ずっと避けてきた母親との確執がなくなった五十代の女性
宝物ファイルで変わったのは子どもだけではありません。
あるとき、大人版宝物ファイル講座に参加してくださった五十代の女性が、
「おかげさまで母との関係がとてもよくなりました」とおっしゃいました。
その女性はずっとお母さんとの関係がうまくいかなくなっていたそうです。
詳しくお聞きますと、次のようなお話をしてくださいました。
*
小学校に入る前から、母にはいつも叱られてしました。「洗濯物を取り込んでね」と言われて
少しでもぐずぐずしていると、「早くしなさい。取り込んでって言ったのに何やってるの」と言われて、
手をあげられたりお腹を蹴られたりしました。そのときは、ここはじっとしていたほうが
早く終わると思って、されるがままになっていました。
小学生のときは、いい子でいなくちゃ、お母さんに気にいられるよう優等生でいなくちゃと思い、
自分を出せませんでした。なんでもてきぱきできるほうではなかったのでいつも怒られてばかりで、
こんなに怒られる自分はダメなんだと思い込んでいました。
あるとき、背中を棒でたたかれました。背中がかっと燃えるように熱くて
火がついたのではないかと思うほど痛かったです。そのとき、初めて、
母親に対する怒りや憎しみが出てきましたが、何もできませんでした。友達にも言えませんでした。

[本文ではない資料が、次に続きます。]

(** * psycopg3: textual adapters ([psycopg3/types/text.py]) and the COPY
    stream controller, embedded shallowly.

  Python [str] values are sequences of code points, [bytes] values are
  sequences of octets, exceptions are an explicit error type and every
  fallible function returns a [result]. *)

From Stdlib Require Import List String Ascii Strings.Byte NArith ZArith Bool Lia.
From Stdlib Require Import DecimalString.
Import ListNotations.

Local Open Scope N_scope.

(** ** Python values, exceptions and codecs *)

Module Py.

(** A Python [str]: a sequence of code points (0 .. 0x10FFFF, lone
    surrogates included, as in CPython). *)
Definition str := list N.

(** A Python [bytes] object. *)
Definition bytes := list byte.

(** The exceptions the adapters can raise. *)
Inductive exn : Type :=
| DataError (msg : string)
| UnicodeEncodeError
| UnicodeDecodeError
| LookupError.

Inductive result (A : Type) : Type :=
| Ok (a : A)
| Raise (e : exn).
Arguments Ok {A} a.
Arguments Raise {A} e.

Definition bind {A B} (m : result A) (f : A -> result B) : result B :=
  match m with
  | Ok a => f a
  | Raise e => Raise e
  end.

Definition fmap {A B} (f : A -> B) (m : result A) : result B :=
  bind m (fun a => Ok (f a)).

(** Values of type [Union[bytes, str]]. *)
Inductive value : Type :=
| VStr (s : str)
| VBytes (b : bytes).

(** The octet with a given numeric value (reduced modulo 256). *)
Definition octet (n : N) : byte :=
  match Byte.of_N (n mod 256) with
  | Some b => b
  | None => x00
  end.

(** The codecs of the standard library that the model covers. *)
Inductive codec : Type := Utf8 | Latin1 | Ascii.

(** [codecs.lookup], for the three charsets this development covers and
    the spellings of their names it accepts; any other name is answered
    as a name unknown to Python is, with [LookupError].  Python knows
    more charsets and more spellings: the properties below that depend on
    what a codec computes are stated for an encoding this function
    resolves. *)
Definition lookup (name : string) : option codec :=
  if (String.eqb name "utf-8" || String.eqb name "utf8")%bool then Some Utf8
  else if (String.eqb name "iso8859-1" || String.eqb name "latin1"
           || String.eqb name "latin-1")%bool then Some Latin1
  else if String.eqb name "ascii" then Some Ascii
  else None.

(** *** UTF-8, strict error handler *)

Definition utf8_encode_cp (c : N) : result bytes :=
  if c <? 0x80 then Ok [octet c]
  else if c <? 0x800 then
    Ok [octet (0xC0 + c / 64); octet (0x80 + c mod 64)]
  else if c <? 0x10000 then
    if ((0xD800 <=? c) && (c <=? 0xDFFF))%bool then Raise UnicodeEncodeError
    else Ok [octet (0xE0 + c / 4096); octet (0x80 + (c / 64) mod 64);
             octet (0x80 + c mod 64)]
  else if c <? 0x110000 then
    Ok [octet (0xF0 + c / 262144); octet (0x80 + (c / 4096) mod 64);
        octet (0x80 + (c / 64) mod 64); octet (0x80 + c mod 64)]
  else Raise UnicodeEncodeError.

Fixpoint utf8_encode (s : str) : result bytes :=
  match s with
  | [] => Ok []
  | c :: s' =>
      bind (utf8_encode_cp c) (fun b =>
      bind (utf8_encode s') (fun bs => Ok (b ++ bs)))
  end.

(** A continuation octet is one of 0x80 .. 0xBF. *)
Definition is_cont (b : byte) : bool :=
  (0x80 <=? Byte.to_N b) && (Byte.to_N b <? 0xC0).

Definition cont_bits (b : byte) : N := Byte.to_N b - 0x80.

Fixpoint utf8_decode (data : bytes) : result str :=
  match data with
  | [] => Ok []
  | b1 :: r1 =>
      let n1 := Byte.to_N b1 in
      if n1 <? 0x80 then fmap (cons n1) (utf8_decode r1)
      else if n1 <? 0xC0 then Raise UnicodeDecodeError
      else
        match r1 with
        | [] => Raise UnicodeDecodeError
        | b2 :: r2 =>
            if negb (is_cont b2) then Raise UnicodeDecodeError
            else if n1 <? 0xE0 then
              let c := (n1 - 0xC0) * 64 + cont_bits b2 in
              if c <? 0x80 then Raise UnicodeDecodeError
              else fmap (cons c) (utf8_decode r2)
            else
              match r2 with
              | [] => Raise UnicodeDecodeError
              | b3 :: r3 =>
                  if negb (is_cont b3) then Raise UnicodeDecodeError
                  else if n1 <? 0xF0 then
                    let c := (n1 - 0xE0) * 4096 + cont_bits b2 * 64
                             + cont_bits b3 in
                    if ((c <? 0x800)
                        || ((0xD800 <=? c) && (c <=? 0xDFFF)))%bool
                    then Raise UnicodeDecodeError
                    else fmap (cons c) (utf8_decode r3)
                  else
                    match r3 with
                    | [] => Raise UnicodeDecodeError
                    | b4 :: r4 =>
                        if negb (is_cont b4) then Raise UnicodeDecodeError
                        else if n1 <? 0xF8 then
                          let c := (n1 - 0xF0) * 262144
                                   + cont_bits b2 * 4096
                                   + cont_bits b3 * 64 + cont_bits b4 in
                          if ((c <? 0x10000) || (0x110000 <=? c))%bool
                          then Raise UnicodeDecodeError
                          else fmap (cons c) (utf8_decode r4)
                        else Raise UnicodeDecodeError
                    end
              end
        end
  end.

(** *** Single-octet charsets: ASCII (limit 128) and Latin-1 (limit 256) *)

Fixpoint single_encode (limit : N) (s : str) : result bytes :=
  match s with
  | [] => Ok []
  | c :: s' =>
      if c <? limit
      then bind (single_encode limit s') (fun bs => Ok (octet c :: bs))
      else Raise UnicodeEncodeError
  end.

Fixpoint single_decode (limit : N) (data : bytes) : result str :=
  match data with
  | [] => Ok []
  | b :: r =>
      if Byte.to_N b <? limit
      then bind (single_decode limit r) (fun s => Ok (Byte.to_N b :: s))
      else Raise UnicodeDecodeError
  end.

Definition codec_encode (c : codec) (s : str) : result bytes :=
  match c with
  | Utf8 => utf8_encode s
  | Latin1 => single_encode 256 s
  | Ascii => single_encode 128 s
  end.

Definition codec_decode (c : codec) (data : bytes) : result str :=
  match c with
  | Utf8 => utf8_decode data
  | Latin1 => single_decode 256 data
  | Ascii => single_decode 128 data
  end.

(** [obj.encode(encoding)] *)
Definition encode (encoding : string) (s : str) : result bytes :=
  match lookup encoding with
  | Some c => codec_encode c s
  | None => Raise LookupError
  end.

(** [data.decode(encoding)] *)
Definition decode (encoding : string) (data : bytes) : result str :=
  match lookup encoding with
  | Some c => codec_decode c data
  | None => Raise LookupError
  end.

(** The code points a codec can encode. *)
Definition encodable_cp (c : codec) (p : N) : bool :=
  match c with
  | Utf8 => (p <? 0x110000) && negb ((0xD800 <=? p) && (p <=? 0xDFFF))
  | Latin1 => p <? 256
  | Ascii => p <? 128
  end.

Definition encodable (c : codec) (s : str) : bool :=
  forallb (encodable_cp c) s.

(** The code points of a string literal (one per character, so only
    literals of code points below 256 are written this way). *)
Definition of_string (s : string) : str :=
  map N_of_ascii (list_ascii_of_string s).

End Py.

(** ** [psycopg3.pq] and [psycopg3.oids]: what the adapters use of them *)

Module Pq.

(** [pq.Format] *)
Inductive Format : Type := TEXT | BINARY.

Definition Format_eqb (f g : Format) : bool :=
  match f, g with
  | TEXT, TEXT | BINARY, BINARY => true
  | _, _ => false
  end.

(** Modelled from the spec: the transport handle of a connection
    ([pq.PGconn], not part of the sources at hand); the adapters only pass
    it on, and the escaping helper reads the server version from it. *)
Record PGconn : Type := { server_version : N }.

(** Modelled from the spec: the catalogue numbers of [psycopg3/oids.py],
    which is not part of the sources at hand.  [INVALID_OID] is the
    reserved unknown/untyped TypeIdentifier. *)
Definition INVALID_OID : N := 0.
Definition oid_bytea : N := 17.
Definition oid_name : N := 19.
Definition oid_text : N := 25.
Definition oid_bpchar : N := 1042.
Definition oid_varchar : N := 1043.

Definition backslash : byte := "\"%byte.

(** Modelled from the spec: the Escaping Helper ([pq.Escaping], not part
    of the sources at hand).  [escape_bytea] writes the server's blob
    literal: the hex convention (backslash, x, two hex digits per octet)
    when bound to a connection whose server knows it, the octal
    convention (backslash doubled, non-printable octets as backslash and
    three octal digits) otherwise.  [unescape_bytea] reads both and does
    not depend on the connection. *)
Record Escaping : Type := { esc_id : nat; esc_conn : option PGconn }.

Definition hex_digit (n : N) : byte :=
  if n <? 10 then Py.octet (48 + n) else Py.octet (87 + n).

Definition oct_digit (n : N) : byte := Py.octet (48 + n).

Definition hex_value (b : byte) : option N :=
  let n := Byte.to_N b in
  if ((48 <=? n) && (n <? 58))%bool then Some (n - 48)
  else if ((97 <=? n) && (n <? 103))%bool then Some (n - 87)
  else if ((65 <=? n) && (n <? 71))%bool then Some (n - 55)
  else None.

Definition oct_value (b : byte) : option N :=
  let n := Byte.to_N b in
  if ((48 <=? n) && (n <? 56))%bool then Some (n - 48) else None.

Definition escape_hex_body (data : Py.bytes) : Py.bytes :=
  flat_map (fun b => [hex_digit (Byte.to_N b / 16);
                      hex_digit (Byte.to_N b mod 16)]) data.

Definition escape_octal_octet (b : byte) : Py.bytes :=
  let n := Byte.to_N b in
  if n =? 92 then [backslash; backslash]
  else if ((n <? 32) || (126 <? n))%bool then
    [backslash; oct_digit (n / 64); oct_digit ((n / 8) mod 8);
     oct_digit (n mod 8)]
  else [b].

Definition uses_hex (e : Escaping) : bool :=
  match esc_conn e with
  | Some c => 90000 <=? server_version c
  | None => false
  end.

Definition escape_bytea (e : Escaping) (data : Py.bytes) : Py.bytes :=
  if uses_hex e then backslash :: "x"%byte :: escape_hex_body data
  else flat_map escape_octal_octet data.

(** Pairs of hex digits; an octet that is no hex digit is skipped. *)
Fixpoint unescape_hex_body (data : Py.bytes) : Py.bytes :=
  match data with
  | [] => []
  | h :: r =>
      match hex_value h with
      | None => unescape_hex_body r
      | Some hi =>
          match r with
          | [] => []
          | l :: r' =>
              match hex_value l with
              | None => unescape_hex_body r'
              | Some lo => Py.octet (hi * 16 + lo) :: unescape_hex_body r'
              end
          end
      end
  end.

Fixpoint unescape_octal (data : Py.bytes) : Py.bytes :=
  match data with
  | [] => []
  | b :: r =>
      if negb (Byte.to_N b =? 92) then b :: unescape_octal r
      else
        match r with
        | [] => []
        | d1 :: r1 =>
            if Byte.to_N d1 =? 92 then backslash :: unescape_octal r1
            else
              match oct_value d1, r1 with
              | Some v1, d2 :: d3 :: r3 =>
                  match oct_value d2, oct_value d3 with
                  | Some v2, Some v3 =>
                      if v1 <? 4
                      then Py.octet (v1 * 64 + v2 * 8 + v3)
                             :: unescape_octal r3
                      else d1 :: unescape_octal r1
                  | _, _ => d1 :: unescape_octal r1
                  end
              | _, _ => d1 :: unescape_octal r1
              end
        end
  end.

Definition unescape_bytea (e : Escaping) (data : Py.bytes) : Py.bytes :=
  match data with
  | b1 :: b2 :: r =>
      if ((Byte.to_N b1 =? 92) && (Byte.to_N b2 =? 120))%bool
      then unescape_hex_body r
      else unescape_octal data
  | _ => unescape_octal data
  end.

End Pq.

(** ** [psycopg3/types/text.py] *)

Module Text.

(** Modelled from the spec: the connection as the adapters see it (the
    connection class is not part of the sources at hand): the owner of
    the EncodingContext, read through [client_encoding], and of the
    transport handle [pgconn]. *)
Record Connection : Type :=
  { client_encoding : string; pgconn : Pq.PGconn }.

(** [AdaptContext], resolved by the adapter base class to the
    [connection] attribute: a connection or [None]. *)
Definition AdaptContext := option Connection.

Definition NUL : N := 0.

Definition nul_message : string :=
  "PostgreSQL text fields cannot contain NUL (0x00) bytes".

(** *** [_StringDumper] and its two subclasses *)

Record _StringDumper : Type := { sd_encoding : string }.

父親は自営業で、工場で遅くまで働いて、帰ってくると食事をしてお風呂に入って寝るだけでしたので、
私が母からこんなにたたかれているとは知らなかったと思います。
高校に入っても、母の暴言や暴力は続きました。「死んでしまえ」と言われて、
土下座で謝らされたこともありました。高校三年生でストレスが原因で体調不良となりました。
病院の先生に、「このままだったらあなたは死んでしまうから、早く入院してください」と言われて、
四か月間入院しました。やっと母から離れられるとホッとして救われた気持ちになりました。
一年間自宅療養して、大学は迷わず県外に行きました。このときもまた、やっと解放されたと思いました。
この頃から、私は家に帰りたくないと少しずつ意思表示できるようになりました。
母親もそんな私を少しずつ心配してくれるようになりました。卒業して三年後に結婚したので、
また母から離れました。母親は、嫁入り支度や赤ちゃんの世話をしてくれました。
孫が生まれて態度が前よりは優しくなったように感じました。母に対する憎しみはまだありましたが、
頼らざるを得ないので、少しずつ慣れていきました。
自分で子どもを育ててみると、母親も子育てに大変だったのかなと思うようになりました。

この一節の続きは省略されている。